In Australia. Armstrong was editor of The Australian and The Canberra Instances newspapers and The Bulletin journal, working instantly with media magnates Rupert Murdoch, Kerry Packer and Kerry Stokes earlier than shifting to Hong Kong in 1993 as editor of the South China Morning Publish.
He was managing director of The Bangkok Publish and all through, he labored the delicate line between publishers and journalists and ensured income whereas masking the largest tales over half a century starting from the dying of Princess Diana to the 9/11 assaults in america.
On the Myanmar Instances, he was an editorial advisor and energetic within the transition-to-democracy interval – earlier than the 2021 coup and the civil conflict.
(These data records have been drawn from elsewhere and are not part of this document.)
Lemma find_linkedin_url_link_source_witness :
  exists code d r rest,
    demo_search = AResp code (Ok (PDict d)) /\ http_error code = false /\
    dget d "organic_results" = Some (PList (PDict r :: rest)) /\
    dget r "link" = Some (PStr "https://www.linkedin.com/in/jane-doe").
Proof.
  apply (find_linkedin_url_link_source demo_search demo_world); vm_compute; reflexivity.
Defined.

(* ================================================================= *)
(** ** JSON-shaped values serialize *)

Lemma all_ok_ok (l : list (exn_or string)) :
  Forall (fun x => exists s, x = Ok s) l -> exists r, all_ok l = Ok r.
Proof.
  induction 1 as [| x l [s ->] _ [r IH]]; simpl; [eauto|]. rewrite IH. eauto.
Qed.

Lemma json_dumps_is_json (v : pyval) :
  is_json v = true -> forall ind lvl, exists s, json_dumps ind lvl v = Ok s.
Proof.
  induction v as [| b | z | z | s | l IH | d IH] using pyval_ind'; simpl; intros Hv ind lvl.
  - eauto.
  - destruct b; eauto.
  - eauto.
  - discriminate.
  - eauto.
  - destruct (all_ok_ok (map (json_dumps ind (S lvl)) l)) as [r ->]; [|eauto].
    revert Hv. clear - IH. induction IH as [| x l Hx _ IHl]; simpl; intros Hv; constructor.
    + apply andb_true_iff in Hv as [Hx' _]. exact (Hx Hx' ind (S lvl)).
    + apply IHl. apply andb_true_iff in Hv as [_ Hl]. exact Hl.
  - match goal with |- context [all_ok ?m] => destruct (all_ok_ok m) as [r ->]; [|eauto] end.
    revert Hv. clear - IH. induction IH as [| [k x] d Hx _ IHd]; simpl; intros Hv; constructor.
    + apply andb_true_iff in Hv as [Hx' _]. simpl in Hx. destruct (Hx Hx' ind (S lvl)) as [s ->]. eauto.
    + apply IHd. apply andb_true_iff in Hv as [_ Hd]. exact Hd.
Qed.

(* ================================================================= *)
(** ** interviewer_research: the persona profile of the LLM *)

(** [generate_persona_profile] (lines 16-63) on JSON-shaped data never
    raises and writes nothing: falsy data gives [None] without a request;
    truthy data makes one request to the chat API and logs at most its
    failure. *)
Theorem generate_persona_profile_never_raises (llm : api_resp) (data : pyval) (w : world) :
  is_json data = true ->
  exists v logs,
    generate_persona_profile llm data w =
      (Ok v, push_all (app (if truthy data then [EFetch "openai/chat/completions"] else []) logs) w) /\
    Forall (fun e => exists m, e = ELog m) logs /\ (truthy data = false -> v = PNone).
Proof.
  intros Hj. unfold generate_persona_profile.
  destruct (truthy data) eqn:Ht; cbn [negb].
  2: { exists PNone, []. split; [|split; [constructor | auto]].
       rewrite push_all_nil. reflexivity. }
  destruct (json_dumps_is_json data Hj None 0) as [msg Hm]. rewrite Hm.
  unfold api_json, try_, bind, emit, lift, ret, raise.
  destruct llm as [e | code js]; cbv beta iota.
  2: destruct (http_error code); cbv beta iota.
  3: destruct js as [d | e]; cbv beta iota.
  3: destruct (py_item d "choices") as [choices | e]; cbv beta iota.
  3: destruct (py_index0 choices) as [c0 | e]; cbv beta iota.
  3: destruct (py_item c0 "message") as [message | e]; cbv beta iota.
  3: destruct (py_item message "content") as [content | e]; cbv beta iota.
  all: eexists _, _; split;
    [ unfold push_all; cbn [w_company w_linkedin w_persona w_trace app];
      rewrite <- ?app_assoc; reflexivity
    | split; [logs_only | discriminate] ].
Qed.

Lemma generate_persona_profile_never_raises_witness :
  let data := PDict [("name", PStr "Jane Doe")] in
  is_json data = true /\
  exists v logs,
    generate_persona_profile (AResp 500 (Ok (PDict []))) data demo_world =
      (Ok v, push_all (app (if truthy data then [EFetch "openai/chat/completions"] else []) logs)
               demo_world) /\
    Forall (fun e => exists m, e = ELog m) logs /\ (truthy data = false -> v = PNone).
Proof.
  intros data. split; [reflexivity|].
  apply (generate_persona_profile_never_raises (AResp 500 (Ok (PDict []))) data demo_world).
  reflexivity.
Defined.

(** On a successful chat completion, [generate_persona_profile] returns
    [data['choices'][0]['message']['content']]. *)
Theorem generate_persona_profile_content (code : Z) (d c0 m : list (string * pyval))
    (rest : list pyval) (content data : pyval) (w : world) :
  truthy data = true -> is_json data = true -> http_error code = false ->
  dget d "choices" = Some (PList (PDict c0 :: rest)) ->
  dget c0 "message" = Some (PDict m) -> dget m "content" = Some content ->
  generate_persona_profile (AResp code (Ok (PDict d))) data w =
  (Ok content, push (EFetch "openai/chat/completions") w).
Proof.
  intros Ht Hj Hc Hd Hm Hct. unfold generate_persona_profile. rewrite Ht. cbn [negb].
  destruct (json_dumps_is_json data Hj None 0) as [msg Hmsg]. rewrite Hmsg.
  unfold api_json, try_, bind, emit, lift, ret, raise. rewrite Hc. cbn [py_item].
  rewrite Hd. cbn [py_index0 py_item]. rewrite Hm. cbn [py_item]. rewrite Hct.
  reflexivity.
Qed.

Lemma generate_persona_profile_content_witness :
  generate_persona_profile
    (AResp 200 (Ok (PDict [("choices", PList [PDict [("message", PDict [("content", PStr "## Bio")])]])])))
    (PDict [("name", PStr "Jane Doe")]) demo_world =
  (Ok (PStr "## Bio"), push (EFetch "openai/chat/completions") demo_world).
Proof.
  apply (generate_persona_profile_content 200
           [("choices", PList [PDict [("message", PDict [("content", PStr "## Bio")])]])]
           [("message", PDict [("content", PStr "## Bio")])] [("content", PStr "## Bio")] []);
    reflexivity.
Defined.

(* ================================================================= *)
(** ** interviewer_research: the handler *)

Lemma pyget_dict d k : pyget (PDict d) k PNone = Ok (dflt_get d k).
Proof. unfold pyget, dflt_get. destruct (dget d k); reflexivity. Qed.

Lemma extract_linkedin_id_some v id :
  extract_linkedin_id v = Ok (Some id) -> truthy v = true /\ (id =? "") = false.
Proof.
  unfold extract_linkedin_id. destruct (truthy v); [|discriminate]. cbn [negb].
  destruct v; try discriminate. intros [= Hs]. split; [reflexivity|].
  apply linkedin_search_shape in Hs as [Hne _].
  destruct (String.eqb_spec id ""); [contradiction|reflexivity].
Qed.

Lemma interviewer_handler_url env fl ip d u id w :
  ie_table_name env <> "" -> is_json (PDict d) = true ->
  dflt_get d "interviewer_linkedin_url" = PStr u ->
  extract_linkedin_id (PStr u) = Ok (Some id) ->
  interviewer_handler env fl ip (PDict d) w =
  interviewer_research_steps env fl ip (dflt_get d "session_id") (PStr u) id w.
Proof.
  intros Hn Hj Hu Hx.
  destruct (extract_linkedin_id_some _ _ Hx) as [Ht Hid].
  destruct (json_dumps_is_json _ Hj None 0) as [s Hs].
  unfold interviewer_handler, bind, lift, ret. rewrite Hs.
  destruct (String.eqb_spec (ie_table_name env) "") as [E|_]; [contradiction|].
  rewrite !pyget_dict. cbv beta iota.
  destruct (truthy (dflt_get d "company_name")); cbv beta iota; rewrite ?pyget_dict; cbv beta iota;
  repeat progress (rewrite ?Hu, ?Ht, ?Hx, ?Hid; cbn [negb andb]; cbv beta iota);
  reflexivity.
Qed.

Lemma fetch_attempts_spec get n i :
  (forall j code text v, get j = HResp code text (Ok v) -> is_json v = true) ->
  m_spec same_tables (fun r => is_json (fst r) = true) (fetch_attempts get n i).
Proof.
  intros Hg. revert i. induction n as [| n IH]; intros i; simpl.
  - apply spec_ret; [exact same_tables_refl | reflexivity].
  - destruct (get i) as [| e | code text js] eqn:G; mspec; try reflexivity; try apply IH;
      eauto with mspec.
Qed.

Lemma fetch_attempts_ok get n i w : exists r, fst (fetch_attempts get n i w) = Ok r.
Proof.
  revert i w. induction n as [| n IH]; intros i w; simpl; [eauto|].
  unfold bind at 1, emit at 1. cbv beta iota.
  destruct (get i) as [| e | code text js]; cbv beta iota.
  - unfold bind, emit. apply IH.
  - eauto.
  - destruct (Z.eqb code 200); [destruct js; eauto|].
    destruct (Z.eqb code 202); [unfold bind, emit; apply IH | eauto].
Qed.

Lemma generate_persona_profile_tables llm data :
  m_spec same_tables (fun _ => True) (generate_persona_profile llm data).
Proof. unfold generate_persona_profile, api_json. mspec. Qed.

Lemma generate_persona_profile_ok llm data w :
  is_json data = true -> exists v, fst (generate_persona_profile llm data w) = Ok v.
Proof.
  intros Hj. unfold generate_persona_profile.
  destruct (truthy data); cbn [negb]; [|eexists; reflexivity].
  destruct (json_dumps_is_json data Hj None 0) as [msg Hm]. rewrite Hm.
  unfold api_json, try_, bind, emit, lift, ret, raise.
  destruct llm as [e | code js]; cbv beta iota.
  2: destruct (http_error code); cbv beta iota.
  3: destruct js as [d | e]; cbv beta iota.
  3: destruct (py_item d "choices") as [choices | e]; cbv beta iota.
  3: destruct (py_index0 choices) as [c0 | e]; cbv beta iota.
  3: destruct (py_item c0 "message") as [message | e]; cbv beta iota.
  3: destruct (py_item message "content") as [content | e]; cbv beta iota.
  all: eexists; reflexivity.
Qed.

Lemma research_steps_stored env fl ip sid url id w :
  f_put fl TLinkedin = None ->
  fst (interviewer_research_steps env fl ip sid url id w) = Ok (interviewer_success sid id url) ->
  is_Some (w_linkedin (snd (interviewer_research_steps env fl ip sid url id w)) !! id).
Proof.
  intros Hp. unfold interviewer_research_steps, interviewer_cache_check, interviewer_fetch_and_store,
    try_, get_item, bind, ret, emit, lift.
  cbv beta iota zeta.
  destruct (f_get fl TLinkedin) as [e|]; cbv beta iota.
  2: destruct (table_of TLinkedin w !! id) eqn:Hit; cbv beta iota; [intros _; exists g; exact Hit|].
  all: match goal with |- context [fetch_linkedin_profile ?g ?w1] =>
         destruct (fetch_linkedin_profile g w1) as [[[rd err]|e'] w2] eqn:F end;
       cbv beta iota; [|discriminate].
  all: destruct (negb ((match err with Some e => e | None => "" end) =? "")); cbv beta iota;
       [intros H; injection H; discriminate|].
  all: match goal with |- context [generate_persona_profile ?l ?d ?w1] =>
         destruct (generate_persona_profile l d w1) as [[g|e'] w3] eqn:G end;
       cbv beta iota; [|discriminate].
  all: unfold put_item, bind, lift; cbn [dget pk_name String.eqb Ascii.eqb Bool.eqb andb key_of];
       rewrite Hp; cbv beta iota; intros _.
  all: cbn [snd push set_table table_of w_linkedin]; rewrite lookup_insert_eq; eexists; reflexivity.
Qed.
Armstrong additionally served on a number of boards and was chairman of the Publish Media Ltd, which lately closed its flagship masthead, the Phnom Penh Publish.
In Bangkok, he spoke with The Diplomat’s Luke Hunt in regards to the position of newspapers and their influence – or lack of – on public pondering. That features election wins and losses by Australian prime ministers Gough Whitlam, Malcolm Fraser and Malcolm Turnbull.
Armstrong is at the moment the chairman of UCA Information and writes a fortnightly column about Asia media for Pearls and Irritations, printed by Melbourne College.